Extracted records
▶

(** C5, as amended.  For a record of a store found by its id, and a
    save that succeeds: the update of a booking stores the [status] of
    the payload and no other field; the update of a car with a payload
    that is not empty stores every field of the payload except [id]
    and [updatedDate]; both leave the id as it was, stamp
    [updatedDate], write the record back at its place and answer 200.
    The update of a car with an empty payload answers 400 and changes
    nothing. *)
Theorem update_merges (now : string) (records : list value) (n : Z) (old d : dict) :
  store_ok records -> In (VDict old) records -> dict_get old "id" = Some (VInt n) ->
  exists i booking,
    nth_error records i = Some (VDict old) /\
    update_booking now Writes (Stored (VList records)) n (VDict d) =
      Ok (updated "Booking" (VDict booking),
          Stored (VList (set_nth i (VDict booking) records))) /\
    dict_get booking "id" = Some (VInt n) /\
    dict_get booking "updatedDate" = Some (VStr now) /\
    dict_get booking "status" = merged d old "status" /\
    (forall k, k <> "status" -> k <> "updatedDate" ->
               dict_get booking k = dict_get old k) /\
    (dict_ok d -> d <> [] ->
     exists car,
       update_car now Writes (Stored (VList records)) n (VDict d) =
         Ok (updated "Car" (VDict car), Stored (VList (set_nth i (VDict car) records))) /\
       dict_get car "id" = Some (VInt n) /\
       dict_get car "updatedDate" = Some (VStr now) /\
       (forall k, k <> "id" -> k <> "updatedDate" -> dict_get car k = merged d old k)) /\
    (d = [] ->
     forall io,
       update_car now io (Stored (VList records)) n (VDict d) =
         Ok ((error_body "No data provided" 400, 400), Stored (VList records))).
Proof.
  intros Hs Hin Hid.
  destruct (update_booking_merges now records n old d Hs Hin Hid)
    as (i & booking & Hn & Hrun & Bdate & Bstatus & Bother).
  exists i, booking.
  split; [exact Hn|]. split; [exact Hrun|].
  split; [rewrite Bother by discriminate; exact Hid|].
  split; [exact Bdate|]. split; [exact Bstatus|]. split; [exact Bother|]. split.
  - intros Hok Hne.
    destruct (update_car_merges now records n old d Hs Hin Hid Hok Hne)
      as (j & car & Hn' & Hrun' & Cid & Cdate & Cmerge).
    assert (j = i).
    { destruct Hs as [_ Hnd].
      assert (Hi : nth_error (map id_of records) i = Some (id_of (VDict old)))
        by (apply map_nth_error, Hn).
      assert (Hj : nth_error (map id_of records) j = Some (id_of (VDict old)))
        by (apply map_nth_error, Hn').
      apply (proj1 (NoDup_nth_error (map id_of records)) Hnd).
      - apply nth_error_Some. rewrite Hj. discriminate.
      - rewrite Hi, Hj. reflexivity. }
    subst j. exists car. repeat split; assumption.
  - intros -> io.
    assert (Hid' : id_of (VDict old) = Some n) by (simpl; rewrite Hid; reflexivity).
    destruct (lookup_id_found records (VDict old) n Hs Hin Hid') as (j & Hl & _).
    unfold update_car. cbn [load_json_file]. rewrite Hl. cbn [bind].
    assert (T : truthy (VDict old) = true) by (destruct old; [discriminate Hid|reflexivity]).
    rewrite T. reflexivity.
Qed.

Lemma sample_cars_ok : store_ok sample_cars.
Proof.
  split.
  - repeat constructor; discriminate.
  - simpl. repeat constructor; simpl; intuition discriminate.
Qed.
(** * A verification model of the customer REST service (server.js)

    The service is an Express application over a MariaDB pool.  This
    development embeds, handler by handler, the request validation chain,
    the [titleCase] normalisation helper and the persistence path of
    [server.js] (the repository's second copy of the server has the same
    handlers, with the helper laid out on four lines), the /say route and
    the echo function it is meant to call, and proves the properties stated
    for them.

    Strings.  A JavaScript string is a sequence of UTF-16 code units.  The
    model uses Rocq's [string], whose characters are the 256 values of
    [ascii], read as the code units U+0000..U+00FF (Basic Latin and the
    Latin-1 supplement).  Case mapping, white space and the regular
    expression classes below are the ECMAScript ones restricted to that
    range. *)

From Stdlib Require Import Ascii String NArith Bool List Lia.
From stdpp Require Import gmap strings list fin_maps.

Open Scope string_scope.
Open Scope list_scope.

(** ** Code units and character classes *)

Definition code (c : ascii) : N := N_of_ascii c.

Definition in_range (lo hi : N) (c : ascii) : bool :=
  ((lo <=? code c) && (code c <=? hi))%N.

(** ECMAScript WhiteSpace and LineTerminator below U+0100: TAB, LF, VT, FF,
    CR, SPACE and NO-BREAK SPACE.  This is the set removed by
    [String.prototype.trim] and matched by the regular expression [\s]. *)
Definition isWhiteSpace (c : ascii) : bool :=
  in_range 9 13 c || (code c =? 32)%N || (code c =? 160)%N.

(** The class [[a-z]]. *)
Definition is_a_z (c : ascii) : bool := in_range 97 122 c.

(** The class [\w] of a regular expression without the [u] flag:
    [[A-Za-z0-9_]]. *)
Definition is_word_char (c : ascii) : bool :=
  in_range 48 57 c || in_range 65 90 c || (code c =? 95)%N || in_range 97 122 c.

(** Lower-case mapping of one code unit: A-Z, and in Latin-1 U+00C0..U+00DE
    without the multiplication sign U+00D7. *)
Definition toLowerCase_char (c : ascii) : ascii :=
  if in_range 65 90 c || in_range 192 214 c || in_range 216 222 c
  then ascii_of_N (code c + 32) else c.

(** Upper-case mapping of one code unit: a-z, and in Latin-1 U+00E0..U+00FE
    without the division sign U+00F7.  (U+00B5, U+00DF and U+00FF have
    upper-case forms outside the range and are left in place; the program
    only ever upper-cases a match of [[a-z]].) *)
Definition toUpperCase_char (c : ascii) : ascii :=
  if in_range 97 122 c || in_range 224 246 c || in_range 248 254 c
  then ascii_of_N (code c - 32) else c.

(** ** String operations used by the program *)

Fixpoint string_map (f : ascii -> ascii) (s : string) : string :=
  match s with
  | EmptyString => EmptyString
  | String c r => String (f c) (string_map f r)
  end.

(** [String.prototype.toLowerCase]. *)
Definition toLowerCase (s : string) : string := string_map toLowerCase_char s.

(** [String.prototype.trim] = [trimEnd] after [trimStart]. *)
Fixpoint trimStart (s : string) : string :=
  match s with
  | EmptyString => EmptyString
  | String c r => if isWhiteSpace c then trimStart r else s
  end.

◀

- TASK OBJECTIVE
Write the records out again, character for character.

- COMPLETED TASK
(** C5, as amended.  For a record of a store found by its id, and a
    save that succeeds: the update of a booking stores the [status] of
    the payload and no other field; the update of a car with a payload
    that is not empty stores every field of the payload except [id]
    and [updatedDate]; both leave the id as it was, stamp
    [updatedDate], write the record back at its place and answer 200.
    The update of a car with an empty payload answers 400 and changes
    nothing. *)
Theorem update_merges (now : string) (records : list value) (n : Z) (old d : dict) :
  store_ok records -> In (VDict old) records -> dict_get old "id" = Some (VInt n) ->
  exists i booking,
    nth_error records i = Some (VDict old) /\
    update_booking now Writes (Stored (VList records)) n (VDict d) =
      Ok (updated "Booking" (VDict booking),
          Stored (VList (set_nth i (VDict booking) records))) /\
    dict_get booking "id" = Some (VInt n) /\
    dict_get booking "updatedDate" = Some (VStr now) /\
    dict_get booking "status" = merged d old "status" /\
    (forall k, k <> "status" -> k <> "updatedDate" ->
               dict_get booking k = dict_get old k) /\
    (dict_ok d -> d <> [] ->
     exists car,
       update_car now Writes (Stored (VList records)) n (VDict d) =
         Ok (updated "Car" (VDict car), Stored (VList (set_nth i (VDict car) records))) /\
       dict_get car "id" = Some (VInt n) /\
       dict_get car "updatedDate" = Some (VStr now) /\
       (forall k, k <> "id" -> k <> "updatedDate" -> dict_get car k = merged d old k)) /\
    (d = [] ->
     forall io,
       update_car now io (Stored (VList records)) n (VDict d) =
         Ok ((error_body "No data provided" 400, 400), Stored (VList records))).
Proof.
  intros Hs Hin Hid.
  destruct (update_booking_merges now records n old d Hs Hin Hid)
    as (i & booking & Hn & Hrun & Bdate & Bstatus & Bother).
  exists i, booking.
  split; [exact Hn|]. split; [exact Hrun|].
  split; [rewrite Bother by discriminate; exact Hid|].
  split; [exact Bdate|]. split; [exact Bstatus|]. split; [exact Bother|]. split.
  - intros Hok Hne.
    destruct (update_car_merges now records n old d Hs Hin Hid Hok Hne)
      as (j & car & Hn' & Hrun' & Cid & Cdate & Cmerge).
    assert (j = i).
    { destruct Hs as [_ Hnd].
      assert (Hi : nth_error (map id_of records) i = Some (id_of (VDict old)))
        by (apply map_nth_error, Hn).
      assert (Hj : nth_error (map id_of records) j = Some (id_of (VDict old)))
        by (apply map_nth_error, Hn').
      apply (proj1 (NoDup_nth_error (map id_of records)) Hnd).
      - apply nth_error_Some. rewrite Hj. discriminate.
      - rewrite Hi, Hj. reflexivity. }
    subst j. exists car. repeat split; assumption.
  - intros -> io.
    assert (Hid' : id_of (VDict old) = Some n) by (simpl; rewrite Hid; reflexivity).
    destruct (lookup_id_found records (VDict old) n Hs Hin Hid') as (j & Hl & _).
    unfold update_car. cbn [load_json_file]. rewrite Hl. cbn [bind].
    assert (T : truthy (VDict old) = true) by (destruct old; [discriminate Hid|reflexivity]).
    rewrite T. reflexivity.
Qed.

Lemma sample_cars_ok : store_ok sample_cars.
Proof.
  split.
  - repeat constructor; discriminate.
  - simpl. repeat constructor; simpl; intuition discriminate.
Qed.
(** * A verification model of the customer REST service (server.js)

    The service is an Express application over a MariaDB pool.  This
    development embeds, handler by handler, the request validation chain,
    the [titleCase] normalisation helper and the persistence path of
    [server.js] (the repository's second copy of the server has the same
    handlers, with the helper laid out on four lines), the /say route and
    the echo function it is meant to call, and proves the properties stated
    for them.

    Strings.  A JavaScript string is a sequence of UTF-16 code units.  The
    model uses Rocq's [string], whose characters are the 256 values of
    [ascii], read as the code units U+0000..U+00FF (Basic Latin and the
    Latin-1 supplement).  Case mapping, white space and the regular
    expression classes below are the ECMAScript ones restricted to that
    range. *)

From Stdlib Require Import Ascii String NArith Bool List Lia.
From stdpp Require Import gmap strings list fin_maps.

Open Scope string_scope.
Open Scope list_scope.

(** ** Code units and character classes *)

Definition code (c : ascii) : N := N_of_ascii c.

Definition in_range (lo hi : N) (c : ascii) : bool :=
  ((lo <=? code c) && (code c <=? hi))%N.

(** ECMAScript WhiteSpace and LineTerminator below U+0100: TAB, LF, VT, FF,
    CR, SPACE and NO-BREAK SPACE.  This is the set removed by
    [String.prototype.trim] and matched by the regular expression [\s]. *)
Definition isWhiteSpace (c : ascii) : bool :=
  in_range 9 13 c || (code c =? 32)%N || (code c =? 160)%N.

(** The class [[a-z]]. *)
Definition is_a_z (c : ascii) : bool := in_range 97 122 c.

(** The class [\w] of a regular expression without the [u] flag:
    [[A-Za-z0-9_]]. *)
Definition is_word_char (c : ascii) : bool :=
  in_range 48 57 c || in_range 65 90 c || (code c =? 95)%N || in_range 97 122 c.

(** Lower-case mapping of one code unit: A-Z, and in Latin-1 U+00C0..U+00DE
    without the multiplication sign U+00D7. *)
Definition toLowerCase_char (c : ascii) : ascii :=
  if in_range 65 90 c || in_range 192 214 c || in_range 216 222 c
  then ascii_of_N (code c + 32) else c.

(** Upper-case mapping of one code unit: a-z, and in Latin-1 U+00E0..U+00FE
    without the division sign U+00F7.  (U+00B5, U+00DF and U+00FF have
    upper-case forms outside the range and are left in place; the program
    only ever upper-cases a match of [[a-z]].) *)
Definition toUpperCase_char (c : ascii) : ascii :=
  if in_range 97 122 c || in_range 224 246 c || in_range 248 254 c
  then ascii_of_N (code c - 32) else c.

(** ** String operations used by the program *)

Fixpoint string_map (f : ascii -> ascii) (s : string) : string :=
  match s with
  | EmptyString => EmptyString
  | String c r => String (f c) (string_map f r)
  end.

(** [String.prototype.toLowerCase]. *)
Definition toLowerCase (s : string) : string := string_map toLowerCase_char s.

(** [String.prototype.trim] = [trimEnd] after [trimStart]. *)
Fixpoint trimStart (s : string) : string :=
  match s with
  | EmptyString => EmptyString
  | String c r => if isWhiteSpace c then trimStart r else s
  end.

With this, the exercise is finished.